In the entries that follow, the lines from the one with "fe_mem :: Memory S;" through the one with "Definition I_FILE : Z := 1." are the ones to write out, exactly and with both ends included. Nothing else should appear.

> Collected data:
◆ ◆ ◆

(* ===== verification/FileEnv.v ===== *)
(** The surroundings of the file layer: the interface [FileEnv] through
    which [inode.c], [file.c], [fread.c], [fwrite.c] and [dir.c] use the
    fragment cache, the device, the system's memory and the globals; the
    big endian access to memory; and the layout of the on-disk inode and of
    a directory entry.

    Memory is flat: an address is a [Z], [ld8] reads the byte there.  The
    buffers the cache hands out and the buffers of callers are areas of this
    memory, so that a pointer kept across cache operations reads whatever
    that memory holds by then. *)

From S2P Require Import Prelude Bitmap Superblock Cg CgStore Alloc.
Local Open Scope bffs_scope.

(** ** Globals of handler.c, file.c, inode.c and ufs.c *)

Record globals := Globals {
  Res2 : Z;                 (* global.Res2 *)
  Pinum : Z;                (* global.Pinum *)
  Poffset : Z;              (* global.Poffset *)
  linkname : option Z;
  read_link : Z;
  unix_paths : Z;
  resolve_symlinks : Z;
  case_dependent : Z;
  bsd44fs : Z;
  tranmask : Z;
  pfragshift : Z;
  pfragmask : Z;
  fblkshift : Z;
  fblkmask : Z;
  fs_lfmask : Z;
  level_buffer : list (option Z) }.

Definition set_Res2 (v : Z) (g : globals) : globals :=
  Globals v (Pinum g) (Poffset g) (linkname g) (read_link g) (unix_paths g)
    (resolve_symlinks g) (case_dependent g) (bsd44fs g) (tranmask g) (pfragshift g)
    (pfragmask g) (fblkshift g) (fblkmask g) (fs_lfmask g) (level_buffer g).
Definition set_Pinum (v : Z) (g : globals) : globals :=
  Globals (Res2 g) v (Poffset g) (linkname g) (read_link g) (unix_paths g)
    (resolve_symlinks g) (case_dependent g) (bsd44fs g) (tranmask g) (pfragshift g)
    (pfragmask g) (fblkshift g) (fblkmask g) (fs_lfmask g) (level_buffer g).
Definition set_Poffset (v : Z) (g : globals) : globals :=
  Globals (Res2 g) (Pinum g) v (linkname g) (read_link g) (unix_paths g)
    (resolve_symlinks g) (case_dependent g) (bsd44fs g) (tranmask g) (pfragshift g)
    (pfragmask g) (fblkshift g) (fblkmask g) (fs_lfmask g) (level_buffer g).
Definition set_linkname (v : option Z) (g : globals) : globals :=
  Globals (Res2 g) (Pinum g) (Poffset g) v (read_link g) (unix_paths g)
    (resolve_symlinks g) (case_dependent g) (bsd44fs g) (tranmask g) (pfragshift g)
    (pfragmask g) (fblkshift g) (fblkmask g) (fs_lfmask g) (level_buffer g).
Definition set_read_link (v : Z) (g : globals) : globals :=
  Globals (Res2 g) (Pinum g) (Poffset g) (linkname g) v (unix_paths g)
    (resolve_symlinks g) (case_dependent g) (bsd44fs g) (tranmask g) (pfragshift g)
    (pfragmask g) (fblkshift g) (fblkmask g) (fs_lfmask g) (level_buffer g).
Definition set_level_buffer (v : list (option Z)) (g : globals) : globals :=
  Globals (Res2 g) (Pinum g) (Poffset g) (linkname g) (read_link g) (unix_paths g)
    (resolve_symlinks g) (case_dependent g) (bsd44fs g) (tranmask g) (pfragshift g)
    (pfragmask g) (fblkshift g) (fblkmask g) (fs_lfmask g) v.

(** AmigaDOS error codes of dos/dos.h. *)
Definition ERROR_NO_FREE_STORE : Z := 103.
Definition ERROR_OBJECT_NOT_FOUND : Z := 205.
Definition ERROR_TOO_MANY_LEVELS : Z := 217.
Definition ERROR_DIRECTORY_NOT_EMPTY : Z := 216.
Definition ERROR_DISK_FULL : Z := 221.
Definition ERROR_IS_SOFT_LINK : Z := 233.

(** ** Memory *)

Class Memory (S : Type) := {
  ld8 : Z -> S -> Z;
  st8 : Z -> Z -> S -> S }.

Section Mem.
Context {S : Type} `{Memory S}.

Definition get16 (p : Z) (s : S) : Z := ld8 p s * 2 ^ 8 + ld8 (p + 1) s.
Definition get32 (p : Z) (s : S) : Z := get16 p s * 2 ^ 16 + get16 (p + 2) s.
Definition put16 (p v : Z) (s : S) : S := st8 (p + 1) (u8 v) (st8 p (u8 (Z.shiftr v 8)) s).
Definition put32 (p v : Z) (s : S) : S := put16 (p + 2) v (put16 p (Z.shiftr v 16) s).

(** [uint8_t], [uint16_t] and [uint32_t] behind a pointer, and the signed [long]. *)
Definition rd8 (p : Z) : M S Z := gets (ld8 p).
Definition rd16 (p : Z) : M S Z := gets (get16 p).
Definition rd32 (p : Z) : M S Z := gets (get32 p).
Definition rds32 (p : Z) : M S Z := gets (fun s => s32 (get32 p s)).
Definition wr8 (p v : Z) : M S unit := modify (st8 p (u8 v)).
Definition wr16 (p v : Z) : M S unit := modify (put16 p v).
Definition wr32 (p v : Z) : M S unit := modify (put32 p v).

Definition memset (p v n : Z) : M S unit := mfor (upto 0 n 1) (fun i => wr8 (p + i) v).

(** CopyMem and CopyMemQuick of exec.library between areas that do not
    overlap. *)
Definition CopyMem (from to n : Z) : M S unit :=
  mfor (upto 0 n 1) (fun i => v <- rd8 (from + i) ;; wr8 (to + i) v).

(** C strings.  A string argument that is only read is the list of its
    characters without the NUL. *)
Fixpoint strcpy (p : Z) (str : list Z) : M S unit :=
  match str with
  | [] => wr8 p 0
  | c :: str' => wr8 p c ;; strcpy (p + 1) str'
  end.

(** The string at [p]; one that is not ended within [fuel] characters runs
    out of its buffer. *)
Fixpoint c_str (fuel : nat) (p : Z) : M S (list Z) :=
  match fuel with
  | O => undef
  | Datatypes.S fuel =>
      c <- rd8 p ;;
      if c =? 0 then ret [] else str <- c_str fuel (p + 1) ;; ret (c :: str)
  end.

(** The first [n] characters of the string at [p]. *)
Fixpoint c_str_n (n : nat) (p : Z) : M S (list Z) :=
  match n with
  | O => ret []
  | Datatypes.S n =>
      c <- rd8 p ;;
      if c =? 0 then ret [] else str <- c_str_n n (p + 1) ;; ret (c :: str)
  end.

(** [strcmp(p, str) == 0]: stops at the first difference. *)
Fixpoint str_same (p : Z) (str : list Z) : M S bool :=
  match str with
  | [] => c <- rd8 p ;; ret (c =? 0)
  | a :: str' => c <- rd8 p ;; if c =? a then str_same (p + 1) str' else ret false
  end.

End Mem.

(** ** The interface

    A buffer the cache returns is [Some] address, or [None] for NULL.
    [data_read buf num size] and [data_write buf num size] return 0 on
    success.  [AllocMem] and [FreeMem] are exec.library's, [unix_time] reads
    the clock, [strnicmp] is the C library's, and [junk] is what an
    uninitialised local variable holds. *)

Class FileEnv (S : Type) := {
  fe_cg :: CgStore S;
  fe_globals : S -> globals;
  fe_set_globals : globals -> S -> S;
  fe_mem :: Memory S;
  cache_frag : Z -> M S (option Z);
  cache_available : Z -> M S (option Z);
  cache_frag_write : Z -> Z -> M S (option Z);
  cache_invalidate : Z -> M S unit;
  cache_frag_move : Z -> Z -> M S unit;
  data_read : Z -> Z -> Z -> M S Z;
  data_write : Z -> Z -> Z -> M S Z;
  AllocMem : Z -> M S (option Z);
  FreeMem : option Z -> Z -> M S unit;
  unix_time : M S Z;
  strnicmp : list Z -> list Z -> Z -> Z;
  junk : Z }.

Section Globals.
Context {S : Type} `{FileEnv S}.

Definition glob {A} (f : globals -> A) : M S A := gets (fun s => f (fe_globals s)).
Definition upd_glob (f : globals -> globals) : M S unit :=
  modify (fun s => fe_set_globals (f (fe_globals s)) s).
Definition FSIZE : M S Z := f <- superblock ;; ret (fs_fsize f).
Definition FBSIZE : M S Z := f <- superblock ;; ret (fs_bsize f).
Definition FRAGS_PER_BLK : M S Z := f <- superblock ;; ret (fs_frag f).

End Globals.

(** ** ufs/inode.h: struct icommon, 128 bytes *)

Definition NDADDR : Z := 12.
Definition NIADDR : Z := 3.
Definition sizeof_icommon : Z := 128.
Definition ic_mode (p : Z) : Z := p.
Definition ic_nlink (p : Z) : Z := p + 2.
Definition ic_size (p : Z) : Z := p + 12.        (* ic_size.val[1], IC_SIZE *)
Definition ic_atime (p : Z) : Z := p + 16.
Definition ic_mtime (p : Z) : Z := p + 24.
Definition ic_ctime (p : Z) : Z := p + 32.
Definition ic_db (p i : Z) : Z := p + 40 + 4 * i.
Definition ic_ib (p i : Z) : Z := p + 88 + 4 * i.
Definition ic_blocks (p : Z) : Z := p + 104.
Definition ic_gen (p : Z) : Z := p + 108.

Definition IFMT : Z := 0xf000.       (* 0170000 *)
Definition IFCHR : Z := 0x2000.      (* 0020000 *)
Definition IFDIR : Z := 0x4000.      (* 0040000 *)
Definition IFREG : Z := 0x8000.      (* 0100000 *)
Definition IFLNK : Z := 0xa000.      (* 0120000 *)
Definition IREAD : Z := 0x100.       (* 0400 *)
Definition IWRITE : Z := 0x80.       (* 0200 *)
Definition mode_755 : Z := 0x1ed.    (* 0755 *)

Definition I_DIR : Z := 0.
Definition I_FILE : Z := 1.

(** The macro (12 + 3) * 4 - 1 of ufs.h, in the comparisons it is used in. *)
Definition MAXSYMLINKLEN : Z := (12 + 3) * 4 - 1.

Section Icommon.
Context {S : Type} `{FileEnv S}.

Definition IC_SIZE (inode : Z) : M S Z := rds32 (ic_size inode).
Definition SET_IC_SIZE (inode size : Z) : M S unit := wr32 (ic_size inode) size.
Definition ADJUST_IC_SIZE (inode adjust : Z) : M S unit :=
  v <- rds32 (ic_size inode) ;; wr32 (ic_size inode) (v + adjust).
Definition ADJUST_IC_BLKS (inode adjust : Z) : M S unit :=
  v <- rds32 (ic_blocks inode) ;; wr32 (ic_blocks inode) (v + adjust).

End Icommon.

(** ** ufs/dir.h: struct direct *)

Definition DIRBLKSIZ : Z := 512.
Definition MAXNAMLEN : Z := 255.
Definition sizeof_direct : Z := 8 + (MAXNAMLEN + 1).
Definition d_ino (p : Z) : Z := p.
Definition d_reclen (p : Z) : Z := p + 4.
Definition d_type (p : Z) : Z := p + 6.
Definition d_namlen (p : Z) : Z := p + 7.
Definition d_name (p : Z) : Z := p + 8.

(** UFS_DIRECTSIZ: the bytes an entry with a name of [namlen] characters needs. *)
Definition UFS_DIRECTSIZ (namlen : Z) : Z :=
  (sizeof_direct - (MAXNAMLEN + 1)) + Z.land (namlen + 1 + 3) (Z.lnot 3).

◆ ◆ ◆

> YOUR RESPONSE:
  fe_mem :: Memory S;
  cache_frag : Z -> M S (option Z);
  cache_available : Z -> M S (option Z);
  cache_frag_write : Z -> Z -> M S (option Z);
  cache_invalidate : Z -> M S unit;
  cache_frag_move : Z -> Z -> M S unit;
  data_read : Z -> Z -> Z -> M S Z;
  data_write : Z -> Z -> Z -> M S Z;
  AllocMem : Z -> M S (option Z);
  FreeMem : option Z -> Z -> M S unit;
  unix_time : M S Z;
  strnicmp : list Z -> list Z -> Z -> Z;
  junk : Z }.

Section Globals.
Context {S : Type} `{FileEnv S}.

Definition glob {A} (f : globals -> A) : M S A := gets (fun s => f (fe_globals s)).
Definition upd_glob (f : globals -> globals) : M S unit :=
  modify (fun s => fe_set_globals (f (fe_globals s)) s).
Definition FSIZE : M S Z := f <- superblock ;; ret (fs_fsize f).
Definition FBSIZE : M S Z := f <- superblock ;; ret (fs_bsize f).
Definition FRAGS_PER_BLK : M S Z := f <- superblock ;; ret (fs_frag f).

End Globals.

(** ** ufs/inode.h: struct icommon, 128 bytes *)

Definition NDADDR : Z := 12.
Definition NIADDR : Z := 3.
Definition sizeof_icommon : Z := 128.
Definition ic_mode (p : Z) : Z := p.
Definition ic_nlink (p : Z) : Z := p + 2.
Definition ic_size (p : Z) : Z := p + 12.        (* ic_size.val[1], IC_SIZE *)
Definition ic_atime (p : Z) : Z := p + 16.
Definition ic_mtime (p : Z) : Z := p + 24.
Definition ic_ctime (p : Z) : Z := p + 32.
Definition ic_db (p i : Z) : Z := p + 40 + 4 * i.
Definition ic_ib (p i : Z) : Z := p + 88 + 4 * i.
Definition ic_blocks (p : Z) : Z := p + 104.
Definition ic_gen (p : Z) : Z := p + 108.

Definition IFMT : Z := 0xf000.       (* 0170000 *)
Definition IFCHR : Z := 0x2000.      (* 0020000 *)
Definition IFDIR : Z := 0x4000.      (* 0040000 *)
Definition IFREG : Z := 0x8000.      (* 0100000 *)
Definition IFLNK : Z := 0xa000.      (* 0120000 *)
Definition IREAD : Z := 0x100.       (* 0400 *)
Definition IWRITE : Z := 0x80.       (* 0200 *)
Definition mode_755 : Z := 0x1ed.    (* 0755 *)

Definition I_DIR : Z := 0.
Definition I_FILE : Z := 1.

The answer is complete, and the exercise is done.